Thursday, April 25, 2013

Ep 27: Holding on to half the man I used to be - I'm keeping the suits


This morning's breeze has the flag flying high at Peekskill Station.

Thursday, April 25

I have this lingering fantasy that I'm still half the man I used to be.

No matter how much I suck my stomach in I still can't comfortably fit into my size 33 pants.

I've been a 34 for years, but still desperately cling to my youth, believing I might someday find the time to work at trimming the impeding fat.

Pathetically, half my closet is filled with pants and suits I have not worn since 2005. That spring and summer I was able to trim down to 32 through a disciplined and very strict regimen of regular exercise, little to no carbs and salads every night for dinner. Half of those six months or so I also just had salad for lunch, and as you might imagine, I was often pretty darn hungry.

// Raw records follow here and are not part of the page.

(** * The books client of [utils/api.js]

    The module holds one constant, [API_URL], and exports one asynchronous
    function, [fetchBooks].  The function awaits the platform's [fetch] on
    a fixed address and hands back the promise of [Response.json()].

    The platform (the transport behind [fetch] and the JSON reader behind
    [json()]) is not part of the repository; it is taken as a parameter,
    the record [Runtime].  Asynchronous code is embedded as a small monad
    of suspended computations, [Async], whose operations are the points at
    which a JavaScript function can interact with the outside: awaiting a
    request, awaiting the parse of a body, reading or assigning a
    module-level binding, returning and throwing. *)

From Stdlib Require Import ZArith String Ascii.
From stdpp Require Import gmap strings list.

Local Open Scope string_scope.
Local Open Scope list_scope.
Set Warnings "-register-all".

(** ** Values *)

(** A parsed JSON document.  Numbers are kept to the integers. *)
Inductive JSONValue : Type :=
| JNull
| JBool (b : bool)
| JNumber (n : Z)
| JString (s : string)
| JArray (items : list JSONValue)
| JObject (members : list (string * JSONValue)).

It was a good feeling though. Actually, it was a great feeling to be so fit and slim again. The last time I had been in such good shape was 1990. I was 21 and had ended my four year college relationship. So, suddenly single and free, instead of dating again, every day after work I decided to go to the gym for three hours and then to the local university law library to study for four hours, every day, six days a week. After 11 months I was a well-oiled machine.

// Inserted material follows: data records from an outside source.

Definition post (env : Env) (request_data : list (string * pyval))
  : M Response :=
  try_except
    (v <- lift (validate_point_request env request_data) ;;
     match v with
     | Rejected r => ret r
     | Accepted (lat, lon, month_date) =>
         let month := dict_get request_data "month" in
         point <- build_geometry env (Point (PList [lon; lat])) ;;
         let month_start := month_date in
         month_end <- lift (add month_start (relativedelta_months 1)) ;;
         let s2 := s2_monthly point month_start month_end in
         image_count <- getInfo env (size s2) ;;
         ndvi_image <- build_image env (median s2) ;;
         ndvi_value <- sample_value env ndvi_image point 10 "NDVI" ;;
         ndvi_values <-
           region_values env s2 point 10 (fun cell => Py.round cell 4) ;;
         median_ndvi <- lift (round_or_None ndvi_value 4) ;;
         ret {| data :=
                  PDict [("success", PBool true);
                         ("location",
                          PDict [("latitude", lat); ("longitude", lon)]);
                         ("month", month);
                         ("month_name", PStr (strftime_BY month_start));
                         ("data_type", PStr "NDVI");
                         ("median_ndvi", median_ndvi);
                         ("all_ndvi_values", PList ndvi_values);
                         ("image_count", image_count);
                         ("data_available", PBool (is_not_None ndvi_value))];
                status := 200 |}
     end)
    (fun e => ret (error_response (exn_msg e) 500)).

End PointNDVIMonthlyAPI.

(* ================================================================= *)
(** ** PointLSTMonthlyAPI *)

Module PointLSTMonthlyAPI.

Definition lst_collection (point : Geometry) (month_start month_end : datetime)
  : Collection :=
  select
    (filterDate (filterBounds (ImageCollection MODIS) point)
       (strftime_Ymd month_start) (strftime_Ymd month_end))
    ["LST_Day_1km"].

(** [round((row[4] * 0.02) - 273.15, 2)] *)
Definition to_celsius (cell : pyval) : result pyval :=
  match cell with
  | PNum q => Py.round (PNum (q * 0.02 - 273.15)) 2
  | PBool b => Py.round (PNum ((if b then 1 else 0) * 0.02 - 273.15)) 2
  | _ => Raise (Exn TypeError "can't multiply by a float")
  end.

Definition post (env : Env) (request_data : list (string * pyval))
  : M Response :=
  try_except
    (v <- lift (validate_point_request env request_data) ;;
     match v with
     | Rejected r => ret r
     | Accepted (lat, lon, month_date) =>
         let month := dict_get request_data "month" in
         point <- build_geometry env (Point (PList [lon; lat])) ;;
         let month_start := month_date in
         month_end <- lift (add month_start (relativedelta_months 1)) ;;
         let c := lst_collection point month_start month_end in
         lst_image <- build_image env (AmazonLSTAPI.celsius c) ;;
         lst_value <- sample_value env lst_image point 1000 "LST_Day_1km" ;;
         lst_values <- region_values env c point 1000 to_celsius ;;
         median_lst <- lift (round_or_None lst_value 2) ;;
         ret {| data :=
                  PDict [("success", PBool true);
                         ("location",
                          PDict [("latitude", lat); ("longitude", lon)]);
                         ("month", month);
                         ("month_name", PStr (strftime_BY month_start));
                         ("data_type", PStr "LST (Land Surface Temperature)");
                         ("unit", PStr "Celsius");
                         ("median_lst", median_lst);
                         ("all_lst_values", PList lst_values);
                         ("data_available", PBool (is_not_None lst_value))];
                status := 200 |}
     end)
    (fun e => ret (error_response (exn_msg e) 500)).

End PointLSTMonthlyAPI.

(* ================================================================= *)
(** ** Pixel values of the image expressions *)

Module Pixels.

Section Denotation.

(** The servers' data: which pixels a geometry contains, and the value
    of the median composite of a collection at a pixel ([None] where the
    composite is masked). *)
Variable Pixel : Type.
Variable inside : Geometry -> Pixel -> bool.
Variable composite : Collection -> Pixel -> option Q.

(** Value of an image at a pixel, [None] where it is masked.
    [mosaic] shows the last tile of the list that is not masked at the
    pixel; [neq] yields 1 or 0 and keeps the mask; [updateMask] masks
    the pixels where the mask image is 0 or masked itself. *)
Fixpoint value (i : Image) (p : Pixel) : option Q :=
  match i with
  | median c => composite c p
  | constant v => Some v
  | rename i' _ => value i' p
  | clip i' g => if inside g p then value i' p else None
  | mosaic tiles =>
      fold_left
        (fun below tile =>
           match value tile p with
           | Some v => Some v
           | None => below
           end)
        tiles None
  | neq i' v =>
      match value i' p with
      | Some x => Some (if Qeq_bool x v then 0 else 1)%Q
      | None => None
      end
  | updateMask i' mask =>
      match value i' p, value mask p with
      | Some x, Some k => if Qeq_bool k 0 then None else Some x
      | _, _ => None
      end
  | multiply i' q =>
      match value i' p with
      | Some x => Some (x * q)%Q
      | None => None
      end
  | subtract i' q =>
      match value i' p with
      | Some x => Some (x - q)%Q
      | None => None
      end
  end.

End Denotation.

End Pixels.

(* ================================================================= *)
(** ** Reading the collections back *)



(** Looking into a response body: [lookup d k] is [Some v] exactly when
    the dict [d] has the key [k], with value [v]. *)
Definition lookup (v : pyval) (k : string) : option pyval :=
  match v with
  | PDict d => assoc k d
  | _ => None
  end.

Definition lookup2 (v : pyval) (k1 k2 : string) : option pyval :=
  match lookup v k1 with
  | Some v' => lookup v' k2
  | None => None
  end.

(** The keys of a JSON value with their nesting, values forgotten. *)
#[warnings="-register-all"]
Inductive shape : Type :=
| SLeaf
| SList (items : list shape)
| SDict (fields : list (string * shape)).

Fixpoint shape_of (v : pyval) : shape :=
  match v with
  | PList l => SList (map shape_of l)
  | PDict d =>
      SDict ((fix fields (d : list (string * pyval)) : list (string * shape) :=
                match d with
                | [] => []
                | (k, x) :: d' => (k, shape_of x) :: fields d'
                end) d)
  | _ => SLeaf
  end.

(** The value of the key ["month"] of every entry of a list of monthly
    entries, in list order. *)
Definition month_labels (entries : pyval) : list (option pyval) :=
  match entries with
  | PList l => map (fun entry => lookup entry "month") l
  | _ => []
  end.

(* ================================================================= *)
(** ** Vocabulary of the properties *)

(** The composite of the [if tile_images:] branch: the mosaic of the
    tile images clipped to the region, with its zero pixels masked. *)
Definition masked_mosaic (tile_images : list Image) (aoi : Geometry) : Image :=
  let merged := clip (mosaic tile_images) aoi in
  updateMask merged (neq merged 0).



(** The client builds every blank image, every clipped mosaic and
    every mask of one. *)
Definition builds_mosaics (env : Env) : Prop :=
  (forall band tile,
     image_error env (clip (rename (constant 0) band) tile) = None)
  /\ (forall tile_images aoi,
        image_error env (clip (mosaic tile_images) aoi) = None)
  /\ (forall tile_images aoi,
        image_error env (masked_mosaic tile_images aoi) = None).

This last time around, almost eight years ago now, I was slowly extricating myself of another relationshipmy first marriage.  By the end of summer, everything was taut, my clothes fit me like a European, and I often had to tighten my belt an extra notch because my pants were loose. Occasionally, there were golden moments when I'd wake up and feel a flat abdomen. Those were glorious times indeed, but ones that are long gone as well.

Nonetheless and allthemore, I remain hopeful and delusional. 

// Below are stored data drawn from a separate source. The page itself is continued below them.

(** * SP_Catalog: the crawl-estimate-persist pipeline of [main.go]

    A shallow embedding of the pipeline functions of [src/main.go]
    ([parseExtSet], [detectMIME], [hashFile], [estimateFileCount],
    [scanAndPersist], [runScan]) and of its interface ([Update] and what
    it calls), together with the parts of Go's standard library they call
    ([strings], [unicode], [unicode/utf8], [path/filepath] on Unix,
    [crypto/sha256], [filepath.WalkDir], [database/sql] transactions).

    Conventions.
    - A Go [string] is a sequence of bytes: [list ascii] (written [gostring]);
      [str "lit"] turns a literal into one.  The functions of [strings]
      that read runes decode them from UTF-8 as the library does.
    - A Go [map[string]struct{}] is a [gset gostring]; an SQL table with a
      primary key is a [gmap] from the key to the remaining columns.
    - [int64] and [int] counters are [Z] with the wrap-around written out.
    - The file system, the MIME table and the failures of the database are
      inputs of the model: every function takes what it reads as an argument.
    - The case tables of [unicode], which depend on the Go release, are a
      parameter too (the class [Unicode.CaseTables]): what lower-cases a
      string, and every theorem about it, is stated for any tables. *)

From Stdlib Require Import ZArith Ascii String List Lia DecimalString.
From stdpp Require Import base tactics option list gmap strings.

Local Open Scope Z_scope.

(** ** Go strings *)

Abbreviation gostring := (list ascii).

Definition str (s : string) : gostring := list_ascii_of_string s.

(** ** [unicode/utf8] and [unicode] *)

Module Utf8.

Definition RuneError : Z := 0xFFFD.   (* the "error" Rune or "Unicode replacement character" *)
Definition RuneSelf : Z := 0x80.      (* characters below RuneSelf are represented as themselves *)
Definition MaxRune : Z := 0x10FFFF.   (* maximum valid Unicode code point *)

(** The valid runes: the code points without the surrogate halves. *)
Definition validRune (r : Z) : Prop := 0 <= r <= MaxRune /\ ~ (0xD800 <= r <= 0xDFFF).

For despite at least two and half more years of diaper changes to come; despite this long daily commute; despite all the upkeep it will take to make our 125 year old house our beloved home; despite all that it takes to be a good husband, father to five, son, brother and friend to many; despite the increasingly demanding corporate job; and despite my compulsion to write this, my daily blog, if only to appease the lost years of pent-up artistic and literary aspirations...

I'm keeping those suits.


The Peekskill Commuter

p.s. Please don't tell my wife, she'll just make me donate the suits, so she can take up my already very limited closet space...


Grand Central Station, 8 a.m. this morning.